* **EXERCISE GOAL**
Every line of the material must be written out again unchanged.

* **THE DATA**
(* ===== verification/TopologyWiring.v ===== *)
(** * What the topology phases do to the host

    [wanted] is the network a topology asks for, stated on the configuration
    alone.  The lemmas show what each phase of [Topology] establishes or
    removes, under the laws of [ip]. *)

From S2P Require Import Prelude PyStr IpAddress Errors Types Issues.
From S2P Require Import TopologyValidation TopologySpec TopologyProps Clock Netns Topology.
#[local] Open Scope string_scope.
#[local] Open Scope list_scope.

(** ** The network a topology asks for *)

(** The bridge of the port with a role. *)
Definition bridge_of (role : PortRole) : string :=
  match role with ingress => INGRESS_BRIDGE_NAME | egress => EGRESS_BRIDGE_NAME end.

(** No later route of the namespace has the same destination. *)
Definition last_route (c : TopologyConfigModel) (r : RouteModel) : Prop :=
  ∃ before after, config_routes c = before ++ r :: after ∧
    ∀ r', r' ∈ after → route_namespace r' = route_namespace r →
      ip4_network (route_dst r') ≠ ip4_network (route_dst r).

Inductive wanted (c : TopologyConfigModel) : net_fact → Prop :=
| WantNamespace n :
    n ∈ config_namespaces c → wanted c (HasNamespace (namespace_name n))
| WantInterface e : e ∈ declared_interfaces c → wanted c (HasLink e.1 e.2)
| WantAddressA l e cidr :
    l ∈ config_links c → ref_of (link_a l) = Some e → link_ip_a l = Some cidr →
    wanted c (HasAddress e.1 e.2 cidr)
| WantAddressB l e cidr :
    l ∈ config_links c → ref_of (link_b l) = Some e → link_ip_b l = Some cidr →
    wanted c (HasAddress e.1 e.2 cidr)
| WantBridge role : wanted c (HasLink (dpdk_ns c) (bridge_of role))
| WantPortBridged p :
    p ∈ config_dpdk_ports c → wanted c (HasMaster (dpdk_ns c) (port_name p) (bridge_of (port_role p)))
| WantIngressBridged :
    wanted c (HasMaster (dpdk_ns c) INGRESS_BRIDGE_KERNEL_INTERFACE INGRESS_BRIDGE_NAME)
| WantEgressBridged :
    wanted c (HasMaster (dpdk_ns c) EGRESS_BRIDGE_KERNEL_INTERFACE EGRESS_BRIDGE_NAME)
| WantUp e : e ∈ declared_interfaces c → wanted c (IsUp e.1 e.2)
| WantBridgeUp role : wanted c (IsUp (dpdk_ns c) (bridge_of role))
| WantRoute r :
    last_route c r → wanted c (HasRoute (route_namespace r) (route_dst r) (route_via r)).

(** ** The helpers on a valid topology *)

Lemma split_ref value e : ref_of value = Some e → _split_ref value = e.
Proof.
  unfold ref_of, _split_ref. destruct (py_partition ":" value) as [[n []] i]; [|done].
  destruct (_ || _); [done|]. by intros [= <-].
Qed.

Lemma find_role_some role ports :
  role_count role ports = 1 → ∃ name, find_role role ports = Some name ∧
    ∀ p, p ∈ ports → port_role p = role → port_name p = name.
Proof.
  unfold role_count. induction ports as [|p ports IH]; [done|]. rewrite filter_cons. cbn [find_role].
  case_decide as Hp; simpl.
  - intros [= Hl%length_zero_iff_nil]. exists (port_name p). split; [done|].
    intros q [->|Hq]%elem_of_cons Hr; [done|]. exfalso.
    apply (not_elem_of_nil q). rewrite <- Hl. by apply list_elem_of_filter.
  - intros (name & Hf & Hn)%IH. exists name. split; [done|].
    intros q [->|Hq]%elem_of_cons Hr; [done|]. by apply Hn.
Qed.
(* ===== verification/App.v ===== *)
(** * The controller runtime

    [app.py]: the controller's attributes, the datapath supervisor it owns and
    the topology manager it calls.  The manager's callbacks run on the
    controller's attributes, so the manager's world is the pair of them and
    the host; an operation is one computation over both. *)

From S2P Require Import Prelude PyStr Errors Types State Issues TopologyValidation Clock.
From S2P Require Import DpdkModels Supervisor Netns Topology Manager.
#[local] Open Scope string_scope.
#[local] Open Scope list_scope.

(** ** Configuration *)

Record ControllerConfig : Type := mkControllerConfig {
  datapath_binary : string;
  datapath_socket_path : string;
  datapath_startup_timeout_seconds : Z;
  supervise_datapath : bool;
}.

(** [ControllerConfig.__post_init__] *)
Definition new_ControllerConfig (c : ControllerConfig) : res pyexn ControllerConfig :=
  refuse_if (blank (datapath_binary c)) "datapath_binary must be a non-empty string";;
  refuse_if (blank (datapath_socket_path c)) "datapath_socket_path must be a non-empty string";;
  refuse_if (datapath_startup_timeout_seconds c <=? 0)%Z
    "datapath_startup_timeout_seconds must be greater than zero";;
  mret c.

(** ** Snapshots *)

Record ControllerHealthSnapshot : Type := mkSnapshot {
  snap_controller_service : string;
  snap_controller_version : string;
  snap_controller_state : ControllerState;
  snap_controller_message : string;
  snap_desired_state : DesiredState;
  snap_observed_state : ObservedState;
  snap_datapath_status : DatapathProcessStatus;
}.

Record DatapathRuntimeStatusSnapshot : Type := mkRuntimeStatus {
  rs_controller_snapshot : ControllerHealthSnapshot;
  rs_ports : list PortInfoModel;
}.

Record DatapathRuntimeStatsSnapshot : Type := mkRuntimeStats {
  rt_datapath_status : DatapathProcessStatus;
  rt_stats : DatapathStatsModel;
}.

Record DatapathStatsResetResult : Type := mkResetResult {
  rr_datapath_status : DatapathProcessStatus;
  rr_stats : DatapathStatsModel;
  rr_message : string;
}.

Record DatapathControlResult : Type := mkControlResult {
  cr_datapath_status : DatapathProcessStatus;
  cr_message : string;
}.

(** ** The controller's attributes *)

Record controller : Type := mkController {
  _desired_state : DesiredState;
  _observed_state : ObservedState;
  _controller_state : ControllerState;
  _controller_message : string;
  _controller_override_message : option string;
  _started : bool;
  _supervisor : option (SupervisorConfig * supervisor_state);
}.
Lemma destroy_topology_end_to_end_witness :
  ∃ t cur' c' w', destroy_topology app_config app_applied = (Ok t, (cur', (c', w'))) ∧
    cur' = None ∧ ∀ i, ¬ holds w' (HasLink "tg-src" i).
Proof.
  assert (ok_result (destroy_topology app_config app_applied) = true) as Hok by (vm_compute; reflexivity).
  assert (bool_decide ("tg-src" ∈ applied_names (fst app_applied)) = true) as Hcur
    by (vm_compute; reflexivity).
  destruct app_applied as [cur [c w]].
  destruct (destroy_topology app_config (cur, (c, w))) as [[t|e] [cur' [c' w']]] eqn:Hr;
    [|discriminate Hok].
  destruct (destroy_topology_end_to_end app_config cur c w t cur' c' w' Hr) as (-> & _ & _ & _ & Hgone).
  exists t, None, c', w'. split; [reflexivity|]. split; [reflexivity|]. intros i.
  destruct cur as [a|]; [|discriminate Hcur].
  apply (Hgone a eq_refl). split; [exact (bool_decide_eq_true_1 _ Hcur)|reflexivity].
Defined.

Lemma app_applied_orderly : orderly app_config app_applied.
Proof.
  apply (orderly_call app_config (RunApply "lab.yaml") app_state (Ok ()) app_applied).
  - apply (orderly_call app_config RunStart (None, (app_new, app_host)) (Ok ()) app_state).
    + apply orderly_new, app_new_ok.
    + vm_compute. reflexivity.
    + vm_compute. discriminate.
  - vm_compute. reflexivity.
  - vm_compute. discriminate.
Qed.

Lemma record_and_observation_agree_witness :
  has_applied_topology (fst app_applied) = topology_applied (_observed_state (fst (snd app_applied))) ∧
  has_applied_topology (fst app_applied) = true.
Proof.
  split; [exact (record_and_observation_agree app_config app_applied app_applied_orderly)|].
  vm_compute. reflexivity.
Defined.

* **OUTPUT**
(* ===== verification/TopologyWiring.v ===== *)
(** * What the topology phases do to the host

    [wanted] is the network a topology asks for, stated on the configuration
    alone.  The lemmas show what each phase of [Topology] establishes or
    removes, under the laws of [ip]. *)

From S2P Require Import Prelude PyStr IpAddress Errors Types Issues.
From S2P Require Import TopologyValidation TopologySpec TopologyProps Clock Netns Topology.
#[local] Open Scope string_scope.
#[local] Open Scope list_scope.

(** ** The network a topology asks for *)

(** The bridge of the port with a role. *)
Definition bridge_of (role : PortRole) : string :=
  match role with ingress => INGRESS_BRIDGE_NAME | egress => EGRESS_BRIDGE_NAME end.

(** No later route of the namespace has the same destination. *)
Definition last_route (c : TopologyConfigModel) (r : RouteModel) : Prop :=
  ∃ before after, config_routes c = before ++ r :: after ∧
    ∀ r', r' ∈ after → route_namespace r' = route_namespace r →
      ip4_network (route_dst r') ≠ ip4_network (route_dst r).

Inductive wanted (c : TopologyConfigModel) : net_fact → Prop :=
| WantNamespace n :
    n ∈ config_namespaces c → wanted c (HasNamespace (namespace_name n))
| WantInterface e : e ∈ declared_interfaces c → wanted c (HasLink e.1 e.2)
| WantAddressA l e cidr :
    l ∈ config_links c → ref_of (link_a l) = Some e → link_ip_a l = Some cidr →
    wanted c (HasAddress e.1 e.2 cidr)
| WantAddressB l e cidr :
    l ∈ config_links c → ref_of (link_b l) = Some e → link_ip_b l = Some cidr →
    wanted c (HasAddress e.1 e.2 cidr)
| WantBridge role : wanted c (HasLink (dpdk_ns c) (bridge_of role))
| WantPortBridged p :
    p ∈ config_dpdk_ports c → wanted c (HasMaster (dpdk_ns c) (port_name p) (bridge_of (port_role p)))
| WantIngressBridged :
    wanted c (HasMaster (dpdk_ns c) INGRESS_BRIDGE_KERNEL_INTERFACE INGRESS_BRIDGE_NAME)
| WantEgressBridged :
    wanted c (HasMaster (dpdk_ns c) EGRESS_BRIDGE_KERNEL_INTERFACE EGRESS_BRIDGE_NAME)
| WantUp e : e ∈ declared_interfaces c → wanted c (IsUp e.1 e.2)
| WantBridgeUp role : wanted c (IsUp (dpdk_ns c) (bridge_of role))
| WantRoute r :
    last_route c r → wanted c (HasRoute (route_namespace r) (route_dst r) (route_via r)).

(** ** The helpers on a valid topology *)

Lemma split_ref value e : ref_of value = Some e → _split_ref value = e.
Proof.
  unfold ref_of, _split_ref. destruct (py_partition ":" value) as [[n []] i]; [|done].
  destruct (_ || _); [done|]. by intros [= <-].
Qed.

Lemma find_role_some role ports :
  role_count role ports = 1 → ∃ name, find_role role ports = Some name ∧
    ∀ p, p ∈ ports → port_role p = role → port_name p = name.
Proof.
  unfold role_count. induction ports as [|p ports IH]; [done|]. rewrite filter_cons. cbn [find_role].
  case_decide as Hp; simpl.
  - intros [= Hl%length_zero_iff_nil]. exists (port_name p). split; [done|].
    intros q [->|Hq]%elem_of_cons Hr; [done|]. exfalso.
    apply (not_elem_of_nil q). rewrite <- Hl. by apply list_elem_of_filter.
  - intros (name & Hf & Hn)%IH. exists name. split; [done|].
    intros q [->|Hq]%elem_of_cons Hr; [done|]. by apply Hn.
Qed.
(* ===== verification/App.v ===== *)
(** * The controller runtime

    [app.py]: the controller's attributes, the datapath supervisor it owns and
    the topology manager it calls.  The manager's callbacks run on the
    controller's attributes, so the manager's world is the pair of them and
    the host; an operation is one computation over both. *)

From S2P Require Import Prelude PyStr Errors Types State Issues TopologyValidation Clock.
From S2P Require Import DpdkModels Supervisor Netns Topology Manager.
#[local] Open Scope string_scope.
#[local] Open Scope list_scope.

(** ** Configuration *)

Record ControllerConfig : Type := mkControllerConfig {
  datapath_binary : string;
  datapath_socket_path : string;
  datapath_startup_timeout_seconds : Z;
  supervise_datapath : bool;
}.

(** [ControllerConfig.__post_init__] *)
Definition new_ControllerConfig (c : ControllerConfig) : res pyexn ControllerConfig :=
  refuse_if (blank (datapath_binary c)) "datapath_binary must be a non-empty string";;
  refuse_if (blank (datapath_socket_path c)) "datapath_socket_path must be a non-empty string";;
  refuse_if (datapath_startup_timeout_seconds c <=? 0)%Z
    "datapath_startup_timeout_seconds must be greater than zero";;
  mret c.

(** ** Snapshots *)

Record ControllerHealthSnapshot : Type := mkSnapshot {
  snap_controller_service : string;
  snap_controller_version : string;
  snap_controller_state : ControllerState;
  snap_controller_message : string;
  snap_desired_state : DesiredState;
  snap_observed_state : ObservedState;
  snap_datapath_status : DatapathProcessStatus;
}.

Record DatapathRuntimeStatusSnapshot : Type := mkRuntimeStatus {
  rs_controller_snapshot : ControllerHealthSnapshot;
  rs_ports : list PortInfoModel;
}.

Record DatapathRuntimeStatsSnapshot : Type := mkRuntimeStats {
  rt_datapath_status : DatapathProcessStatus;
  rt_stats : DatapathStatsModel;
}.

Record DatapathStatsResetResult : Type := mkResetResult {
  rr_datapath_status : DatapathProcessStatus;
  rr_stats : DatapathStatsModel;
  rr_message : string;
}.

Record DatapathControlResult : Type := mkControlResult {
  cr_datapath_status : DatapathProcessStatus;
  cr_message : string;
}.

(** ** The controller's attributes *)

Record controller : Type := mkController {
  _desired_state : DesiredState;
  _observed_state : ObservedState;
  _controller_state : ControllerState;
  _controller_message : string;
  _controller_override_message : option string;
  _started : bool;
  _supervisor : option (SupervisorConfig * supervisor_state);
}.
Lemma destroy_topology_end_to_end_witness :
  ∃ t cur' c' w', destroy_topology app_config app_applied = (Ok t, (cur', (c', w'))) ∧
    cur' = None ∧ ∀ i, ¬ holds w' (HasLink "tg-src" i).
Proof.
  assert (ok_result (destroy_topology app_config app_applied) = true) as Hok by (vm_compute; reflexivity).
  assert (bool_decide ("tg-src" ∈ applied_names (fst app_applied)) = true) as Hcur
    by (vm_compute; reflexivity).
  destruct app_applied as [cur [c w]].
  destruct (destroy_topology app_config (cur, (c, w))) as [[t|e] [cur' [c' w']]] eqn:Hr;
    [|discriminate Hok].
  destruct (destroy_topology_end_to_end app_config cur c w t cur' c' w' Hr) as (-> & _ & _ & _ & Hgone).
  exists t, None, c', w'. split; [reflexivity|]. split; [reflexivity|]. intros i.
  destruct cur as [a|]; [|discriminate Hcur].
  apply (Hgone a eq_refl). split; [exact (bool_decide_eq_true_1 _ Hcur)|reflexivity].
Defined.

Lemma app_applied_orderly : orderly app_config app_applied.
Proof.
  apply (orderly_call app_config (RunApply "lab.yaml") app_state (Ok ()) app_applied).
  - apply (orderly_call app_config RunStart (None, (app_new, app_host)) (Ok ()) app_state).
    + apply orderly_new, app_new_ok.
    + vm_compute. reflexivity.
    + vm_compute. discriminate.
  - vm_compute. reflexivity.
  - vm_compute. discriminate.
Qed.

Lemma record_and_observation_agree_witness :
  has_applied_topology (fst app_applied) = topology_applied (_observed_state (fst (snd app_applied))) ∧
  has_applied_topology (fst app_applied) = true.
Proof.
  split; [exact (record_and_observation_agree app_config app_applied app_applied_orderly)|].
  vm_compute. reflexivity.
Defined.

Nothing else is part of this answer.